→ SUPPLIED RECORDS:
(** *** Plan.fix_unassigned *)

(** Below the minimum percentage the search ends with the units of the
    first loop and no other: the adjacency step is not run.  With no such
    unit it gives up with a message. *)
Lemma find_fixes_below_min (db : DB) (self : Plan) (version threshold : Z)
    (unassigned_district : District) (unassigned_geom : GEOSGeometry)
    (unassigned : list (Z * string)) :
  get_one (filter (fun d => (d_district_id d =? 0) && (d_version d =? version))
             (district_set db self)) = Return unassigned_district ->
  d_geom unassigned_district = Some unassigned_geom ->
  negb (truthy (Some unassigned_geom)) || empty unassigned_geom = false ->
  get_unassigned_geounits db self threshold version = Return unassigned ->
  num_total_units (lb_base_geolevel (p_legislative_body self)) <> 0 ->
  below_min_pct (Z.of_nat (List.length unassigned))
    (num_total_units (lb_base_geolevel (p_legislative_body self))) = true ->
  let to_add := hole_fills self threshold unassigned_geom
                  (unlocked_districts db self version) in
  match to_add with
  | [] => exists m, find_fixes db self version threshold = Return (GiveUp m)
  | _ => exists n, find_fixes db self version threshold = Return (ToAdd to_add n)
  end.
Proof.
  intros Hget Hgeom Hok Hun Htot Hbelow to_add.
  unfold find_fixes. rewrite Hget. cbn [bind]. rewrite Hgeom, Hok.
  fold to_add.
  rewrite Hun. cbn [bind]. rewrite length_map.
  apply Z.eqb_neq in Htot. rewrite Htot, Hbelow.
  destruct to_add as [| x t] eqn:E.
  - rewrite andb_true_r.
    destruct (_ <? lb_max_districts _); cbn [negb andb]; eexists; reflexivity.
  - rewrite !andb_false_r.
    destruct (_ <? lb_max_districts _); cbn [negb andb]; eexists; reflexivity.
Qed.

(** With nothing to add [fix_unassigned] returns [False] and a message; the
    plan and the database are what they were. *)
Lemma fix_unassigned_gives_up (db : DB) (self : Plan) (version : option Z)
    (threshold : Z) (m : message) :
  find_fixes db self (match version with None => p_version self | Some v => v end)
    threshold = Return (GiveUp m) ->
  fix_unassigned self version threshold db = ((Return (false, m), self), db).
Proof.
  intros H. unfold fix_unassigned. rewrite H. reflexivity.
Qed.

(** When no row of the Unassigned district has the version of the call,
    the lookup at the start of [fix_unassigned] raises. *)
Lemma fix_unassigned_no_row (db : DB) (self : Plan) (version : option Z)
    (threshold : Z) :
  let v := match version with None => p_version self | Some v => v end in
  filter (fun d => (d_district_id d =? 0) && (d_version d =? v))
    (district_set db self) = [] ->
  fix_unassigned self version threshold db = ((Raise DoesNotExist, self), db).
Proof.
  intros v H. unfold fix_unassigned, find_fixes. fold v. rewrite H. reflexivity.
Qed.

→ YOUR TASK: Write out every record, exactly as written.

→ ANSWER SECTION:
(** *** Plan.fix_unassigned *)

(** Below the minimum percentage the search ends with the units of the
    first loop and no other: the adjacency step is not run.  With no such
    unit it gives up with a message. *)
Lemma find_fixes_below_min (db : DB) (self : Plan) (version threshold : Z)
    (unassigned_district : District) (unassigned_geom : GEOSGeometry)
    (unassigned : list (Z * string)) :
  get_one (filter (fun d => (d_district_id d =? 0) && (d_version d =? version))
             (district_set db self)) = Return unassigned_district ->
  d_geom unassigned_district = Some unassigned_geom ->
  negb (truthy (Some unassigned_geom)) || empty unassigned_geom = false ->
  get_unassigned_geounits db self threshold version = Return unassigned ->
  num_total_units (lb_base_geolevel (p_legislative_body self)) <> 0 ->
  below_min_pct (Z.of_nat (List.length unassigned))
    (num_total_units (lb_base_geolevel (p_legislative_body self))) = true ->
  let to_add := hole_fills self threshold unassigned_geom
                  (unlocked_districts db self version) in
  match to_add with
  | [] => exists m, find_fixes db self version threshold = Return (GiveUp m)
  | _ => exists n, find_fixes db self version threshold = Return (ToAdd to_add n)
  end.
Proof.
  intros Hget Hgeom Hok Hun Htot Hbelow to_add.
  unfold find_fixes. rewrite Hget. cbn [bind]. rewrite Hgeom, Hok.
  fold to_add.
  rewrite Hun. cbn [bind]. rewrite length_map.
  apply Z.eqb_neq in Htot. rewrite Htot, Hbelow.
  destruct to_add as [| x t] eqn:E.
  - rewrite andb_true_r.
    destruct (_ <? lb_max_districts _); cbn [negb andb]; eexists; reflexivity.
  - rewrite !andb_false_r.
    destruct (_ <? lb_max_districts _); cbn [negb andb]; eexists; reflexivity.
Qed.

(** With nothing to add [fix_unassigned] returns [False] and a message; the
    plan and the database are what they were. *)
Lemma fix_unassigned_gives_up (db : DB) (self : Plan) (version : option Z)
    (threshold : Z) (m : message) :
  find_fixes db self (match version with None => p_version self | Some v => v end)
    threshold = Return (GiveUp m) ->
  fix_unassigned self version threshold db = ((Return (false, m), self), db).
Proof.
  intros H. unfold fix_unassigned. rewrite H. reflexivity.
Qed.

(** When no row of the Unassigned district has the version of the call,
    the lookup at the start of [fix_unassigned] raises. *)
Lemma fix_unassigned_no_row (db : DB) (self : Plan) (version : option Z)
    (threshold : Z) :
  let v := match version with None => p_version self | Some v => v end in
  filter (fun d => (d_district_id d =? 0) && (d_version d =? v))
    (district_set db self) = [] ->
  fix_unassigned self version threshold db = ((Raise DoesNotExist, self), db).
Proof.
  intros v H. unfold fix_unassigned, find_fixes. fold v. rewrite H. reflexivity.
Qed.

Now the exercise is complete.